2000 NIST Speaker Recognition Evaluation
Item Name: | 2000 NIST Speaker Recognition Evaluation |
Author(s): | Mark Przybocki, Alvin Martin |
LDC Catalog No.: | LDC2001S97 |
ISBN: | 1-58563-192-2 |
ISLRN: | 919-164-226-906-5 |
DOI: | https://doi.org/10.35111/ex24-j205 |
Member Year(s): | 2001 |
DCMI Type(s): | Sound |
Data Source(s): | telephone speech |
Project(s): | NIST SRE |
Application(s): | speaker identification |
Language(s): | English |
Language ID(s): | eng |
License(s): |
LDC User Agreement for Non-Members |
Online Documentation: | LDC2001S97 Documents |
Licensing Instructions: | Subscription & Standard Members, and Non-Members |
Citation: | Przybocki, Mark, and Alvin Martin. 2000 NIST Speaker Recognition Evaluation LDC2001S97. Web Download. Philadelphia: Linguistic Data Consortium, 2001. |
Related Works: | View |
Introduction
2000 NIST Speaker Recognition Evaluation was developed by the Linguistic Data Consortium (LDC) and the National Institute of Standards and Technology (NIST). It contains approximately 150 hours of English conversational telephone speech collected by LDC and used as training and test data in the NIST-sponsored 2000 Speaker Recognition Evaluation.

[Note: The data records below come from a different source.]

(* ===== verification/InstanceQueries.v ===== *)
(** The statements on monitored instances, their configuration and what is attached to
    them ([internal/instance/queries.sql.go], and of [internal/alerting] and
    [internal/httpapi] those that work on the alerts and the pause of an instance), with
    the constraints of the migrations that created the tables. *)

From S2P Require Import Prelude Db Text AlertState AlertHealth Dictionary Capability Notify Evaluator AuthQueries Credentials.

(** * Tables *)

(** The columns of [instance] that no other component reads. *)
Record InstanceColumns : Type := MkInstanceColumns {
  ic_Host : string;
  ic_Port : Z;
  ic_DatabaseName : option string;
  ic_Username : string;
  ic_CredentialVersion : Z;
  ic_AgentTokenIssuedAt : option Time;
  ic_AgentFirstRegisteredAt : option Time;
  ic_AgentVersion : option string;
  ic_CreatedAt : Time;
  ic_CreatedBy : option string;
  ic_CredentialUpdatedBy : option string;
  ic_CredentialUpdatedAt : option Time;
}.

(** Who changed the pause of an instance last, when and why. *)
Record PauseColumns : Type := MkPauseColumns {
  pc_UpdatedBy : option string;
  pc_UpdatedAt : option Time;
  pc_Reason : option string;
}.

(** The tables of the evaluator, of authentication and of the key ring hold the columns
    of [instance] and [instance_collection_config] these components read; [it_row] and
    [it_pause] hold the others. [it_capability] is the stored snapshot as what its JSON
    text decodes to, [it_removed] the column [removed_at] of [instance_identity], and
    [it_acted] the alert events with an actor, in the order of their ids. *)
Record InstanceTables : Type := MkInstanceTables {
  it_eval : EvalTables;
  it_auth : AuthTables;
  it_world : World;
  it_row : gmap string InstanceColumns;
  it_pause : gmap string PauseColumns;
  it_capability : gmap string (Time * result CapabilityStates);
  it_removed : gmap string Time;
  it_acted : list (AlertEvent * string);
}.

Definition with_eval (e : EvalTables) (t : InstanceTables) : InstanceTables :=
  MkInstanceTables e (it_auth t) (it_world t) (it_row t) (it_pause t) (it_capability t) (it_removed t) (it_acted t).
Definition with_auth (a : AuthTables) (t : InstanceTables) : InstanceTables :=
  MkInstanceTables (it_eval t) a (it_world t) (it_row t) (it_pause t) (it_capability t) (it_removed t) (it_acted t).
Definition with_world (w : World) (t : InstanceTables) : InstanceTables :=
  MkInstanceTables (it_eval t) (it_auth t) w (it_row t) (it_pause t) (it_capability t) (it_removed t) (it_acted t).
Definition with_rows (m : gmap string InstanceColumns) (t : InstanceTables) : InstanceTables :=
  MkInstanceTables (it_eval t) (it_auth t) (it_world t) m (it_pause t) (it_capability t) (it_removed t) (it_acted t).
Definition with_pause (m : gmap string PauseColumns) (t : InstanceTables) : InstanceTables :=
  MkInstanceTables (it_eval t) (it_auth t) (it_world t) (it_row t) m (it_capability t) (it_removed t) (it_acted t).
Definition with_capability (m : gmap string (Time * result CapabilityStates)) (t : InstanceTables) : InstanceTables :=
  MkInstanceTables (it_eval t) (it_auth t) (it_world t) (it_row t) (it_pause t) m (it_removed t) (it_acted t).
Definition with_removed (m : gmap string Time) (t : InstanceTables) : InstanceTables :=
  MkInstanceTables (it_eval t) (it_auth t) (it_world t) (it_row t) (it_pause t) (it_capability t) m (it_acted t).
Definition with_acted (l : list (AlertEvent * string)) (t : InstanceTables) : InstanceTables :=
  MkInstanceTables (it_eval t) (it_auth t) (it_world t) (it_row t) (it_pause t) (it_capability t) (it_removed t) l.

(** The evaluator, authentication and the key ring on these tables. *)
Definition in_eval {A} (m : DB EvalTables A) : DB InstanceTables A := focus it_eval with_eval m.
Definition in_auth {A} (m : DB AuthTables A) : DB InstanceTables A := focus it_auth with_auth m.
Definition in_world {A} (m : DB World A) : DB InstanceTables A := focus it_world with_world m.

Definition set_instances (m : gmap string EvalInstance) (t : EvalTables) : EvalTables :=
  MkEvalTables (e_notify t) m (e_config t) (e_source t) (e_rule_version t) (e_catalog t) (e_scope t) (e_evaluated t) (e_series t)
    (e_sample t) (e_trigger_snapshot t) (e_trigger_session t) (e_performance_event t).
Definition set_configs (m : gmap string EvalConfig) (t : EvalTables) : EvalTables :=
  MkEvalTables (e_notify t) (e_instance t) m (e_source t) (e_rule_version t) (e_catalog t) (e_scope t) (e_evaluated t) (e_series t)
    (e_sample t) (e_trigger_snapshot t) (e_trigger_session t) (e_performance_event t).
Definition set_agents (m : gmap string AgentCredential) (t : AuthTables) : AuthTables :=
  MkAuthTables (au_user t) (au_session t) (au_event t) m (au_health t).
Definition set_identity (m : gmap string string) (t : NotifyTables) : NotifyTables :=
  MkNotifyTables (n_alert t) (n_event t) (n_rule t) m (n_policy t) (n_policy_channel t) (n_policy_contact t) (n_policy_contact_group t)
    (n_group_member t) (n_contact_email t) (n_smtp t) (n_webhook t) (n_window t) (n_window_instance t) (n_delivery t)
    (n_attempt t) (n_issued t) (n_outbox t).

(** What [ON DELETE CASCADE] takes along with an instance: its configuration, source
    states, scopes, evaluation states and places in maintenance windows. *)
Definition cascade (id : string) (t : EvalTables) : EvalTables :=
  let n := e_notify t in
  MkEvalTables
    (MkNotifyTables (n_alert n) (n_event n) (n_rule n) (n_identity n) (n_policy n) (n_policy_channel n) (n_policy_contact n)
       (n_policy_contact_group n) (n_group_member n) (n_contact_email n) (n_smtp n) (n_webhook n) (n_window n)
       (filter (fun p => p.2 <> id) (n_window_instance n)) (n_delivery n) (n_attempt n) (n_issued n) (n_outbox n))
    (delete id (e_instance t)) (delete id (e_config t)) (filter (fun p => p.1.1 <> id) (e_source t)) (e_rule_version t)
    (e_catalog t) (filter (fun p => p.2 <> id) (e_scope t)) (filter (fun p => p.1.1.2 <> id) (e_evaluated t)) (e_series t)
    (e_sample t) (e_trigger_snapshot t) (e_trigger_session t) (e_performance_event t).

(** * Rows *)

(** A row of [instance]; [ir_Password] is the ciphertext with the version of its key. *)
Record InstanceRow : Type := MkInstanceRow {
  ir_Name : string;
  ir_Engine : string;
  ir_AgentExpected : bool;
  ir_AgentTokenHash : option string;
  ir_AgentTokenRevokedAt : option Time;
  ir_Password : string * Z;
  ir_Columns : InstanceColumns;
}.

Definition instance_row (t : InstanceTables) (id : string) : option InstanceRow :=
  inst ← e_instance (it_eval t) !! id;
  agent ← au_agent (it_auth t) !! id;
  password ← w_instance (it_world t) !! id;
  columns ← it_row t !! id;
  Some (MkInstanceRow (inst_Name inst) (inst_Engine inst) (inst_AgentExpected inst) (ac_TokenHash agent) (ac_RevokedAt agent)
    password columns).

Definition put_instance (id : string) (row : InstanceRow) (t : InstanceTables) : InstanceTables :=
  MkInstanceTables
    (set_instances (<[id := MkEvalInstance (ir_Name row) (ir_Engine row) (ir_AgentExpected row)]> (e_instance (it_eval t))) (it_eval t))
    (set_agents (<[id := MkAgentCredential (ir_AgentExpected row) (ir_AgentTokenHash row) (ir_AgentTokenRevokedAt row)]>
       (au_agent (it_auth t))) (it_auth t))
    (Credentials.set_instance (<[id := ir_Password row]> (w_instance (it_world t))) (it_world t))
    (<[id := ir_Columns row]> (it_row t)) (it_pause t) (it_capability t) (it_removed t) (it_acted t).

(** A row of [instance_collection_config]. *)
Record ConfigRow : Type := MkConfigRow {
  cr_Paused : bool;
  cr_AgentMetricsEnabled : bool;
  cr_Pause : PauseColumns;
}.

Definition config_row (t : InstanceTables) (id : string) : option ConfigRow :=
  config ← e_config (it_eval t) !! id;
  pause ← it_pause t !! id;
  Some (MkConfigRow (config_Paused config) (config_AgentMetricsEnabled config) pause).

Definition put_config (id : string) (row : ConfigRow) (t : InstanceTables) : InstanceTables :=
  with_pause (<[id := cr_Pause row]> (it_pause t))
    (with_eval (set_configs (<[id := MkEvalConfig (cr_Paused row) (cr_AgentMetricsEnabled row)]> (e_config (it_eval t))) (it_eval t)) t).

Definition identity (t : InstanceTables) : gmap string string := n_identity (e_notify (it_eval t)).

Definition put_identity (id name : string) (t : InstanceTables) : InstanceTables :=
  with_eval (alter_notify (set_identity (<[id := name]> (identity t))) (it_eval t)) t.

Definition alerts (t : InstanceTables) : gmap string AlertInstance := n_alert (e_notify (it_eval t)).

(** * Constraints *)

(** The checks of migrations 1, 7 and 26. *)
Definition connection_checked (row : InstanceRow) : bool :=
  let c := ir_Columns row in
  bool_decide (ir_Engine row = "POSTGRESQL") && (1 <=? ic_Port c) && (ic_Port c <=? 65535) &&
  (negb (bool_decide (ir_Engine row = "POSTGRESQL")) || negb (absent (ic_DatabaseName c))) &&
  (0 <? (ir_Password row).2) && (0 <? ic_CredentialVersion c) &&
  eqb (absent (ic_CredentialUpdatedBy c)) (absent (ic_CredentialUpdatedAt c)).

(** The checks of migration 12. *)
Definition agent_checked (row : InstanceRow) : bool :=
  let c := ir_Columns row in
  match ir_AgentTokenHash row with Some hash => bool_decide (String.length hash = 32%nat) | None => true end &&
  (absent (ic_AgentFirstRegisteredAt c) && negb (ir_AgentExpected row) && absent (ir_AgentTokenHash row) &&
     absent (ic_AgentTokenIssuedAt c) && absent (ir_AgentTokenRevokedAt row) ||
   negb (absent (ic_AgentFirstRegisteredAt c))) &&
  (ir_AgentExpected row || absent (ir_AgentTokenHash row)) &&
  (negb (ir_AgentExpected row) || negb (absent (ir_AgentTokenHash row)) || negb (absent (ir_AgentTokenRevokedAt row))) &&
  (absent (ir_AgentTokenHash row) ||
   ir_AgentExpected row && negb (absent (ic_AgentTokenIssuedAt c)) && absent (ir_AgentTokenRevokedAt row)).

(** [instance_agent_token_hash_unique_idx] *)
Definition hash_taken (t : InstanceTables) (id : string) (hash : option string) : bool :=
  match hash with
  | None => false
  | Some _ => bool_decide (Exists (fun entry => entry.1 <> id /\ ac_TokenHash entry.2 = hash) (map_to_list (au_agent (it_auth t))))
  end.

Definition unknown_user (t : InstanceTables) (user : option string) : bool :=
  match user with None => false | Some user => bool_decide (au_user (it_auth t) !! user = None) end.

(** The row as it is about to be stored. *)
Definition store_instance (id : string) (row : InstanceRow) (t : InstanceTables) : result InstanceTables :=
  if 2 ^ 63 <=? ic_CredentialVersion (ir_Columns row) then Err (ErrPg "22003")
  else if negb (connection_checked row && agent_checked row) then Err (ErrPg "23514")
  else if hash_taken t id (ir_AgentTokenHash row) then Err (ErrPg "23505")
  else if unknown_user t (ic_CreatedBy (ir_Columns row)) || unknown_user t (ic_CredentialUpdatedBy (ir_Columns row))
  then Err (ErrPg "23503")
  else Ok (put_instance id row t).

(** [UPDATE instance SET ... WHERE id = $1 AND ... RETURNING ...] *)
Definition update_instance (id : string) (where_ : InstanceRow -> bool) (set_ : InstanceRow -> InstanceRow) (t : InstanceTables)
    : result (InstanceRow * InstanceTables) :=
  match instance_row t id with
  | None => Err ErrNoRows
  | Some row =>
      if where_ row then t' ← store_instance id (set_ row) t; Ok (set_ row, t') else Err ErrNoRows
  end.

(** * Instances *)

(** A row of which only the columns of [CreateInstance] are given. *)
Definition new_instance (name engine host : string) (port : Z) (database : option string) (username ciphertext : string)
    (keyVersion : Z) (createdBy : string) (serverNow : Time) : InstanceRow :=
  MkInstanceRow name engine false None None (ciphertext, keyVersion)
    (MkInstanceColumns host port database username 1 None None None serverNow (Some createdBy) None None).

Definition new_config : ConfigRow := MkConfigRow false true (MkPauseColumns None None None).

Definition CreateInstance (id name engine host : string) (port : Z) (database : option string) (username ciphertext : string)
    (keyVersion : Z) (createdBy : string) (serverNow : Time) : DB InstanceTables (string * InstanceRow) :=
  statement (fun t =>
    let row := new_instance name engine host port database username ciphertext keyVersion createdBy serverNow in
    if bool_decide (name = EmptyString) then Err (ErrPg "23514")
    else if bool_decide (is_Some (identity t !! id)) then Err (ErrPg "23505")
    else t' ← store_instance id row (put_identity id name t); Ok ((id, row), put_config id new_config t')).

The ongoing series of yearly evaluations conducted by NIST provide an important contribution to the direction of research efforts and the calibration of technical capabilities. They are intended to be of interest to all researchers working on the general problem of text independent speaker recognition. To this end, the evaluation was designed to be simple, to focus on core technology issues, to be fully supported, and to be accessible.
Data
This publication consists of 10,328 single channel SPHERE files encoded in 8-bit mulaw containing a total of approximately 4.31 GB of data, totalling 148.9 hours.
The data is divided into male and female training data and test data for various speaker recognition tasks. Whereas the training for the 1999 evaluation used two-session data, meaning the training files were taken from two conversations for each subject, the 2000 evaluation used one-session data, meaning all the training files for each subject were taken from a single conversation. Evaluation will be performed separately for each of the speaker recognition tasks:
- One-speaker detection
- Two-speaker detection
- Speaker tracking
- Speaker segmentation
An additional corpus, the AHUMADA corpus, was included as an optional Spanish component for the one-speaker detection task in the 2000 evaluation. The results of that task were evaluated separately from the mandatory English component. Information about this corpus can be obtained from Javier Ortega-Garcia, Universidad Politecnica de Madrid.
The primary development data for this evaluation will be the 1999 Speaker Recognition Benchmark (LDC99S81).
Samples
For an example of the data contained in this corpus, please listen to this sample (SPH).
Updates
As of June, 27, 2017, 1,426 files that were not included in this release were added to the corpus. Downloads after that date will contain the complete data set.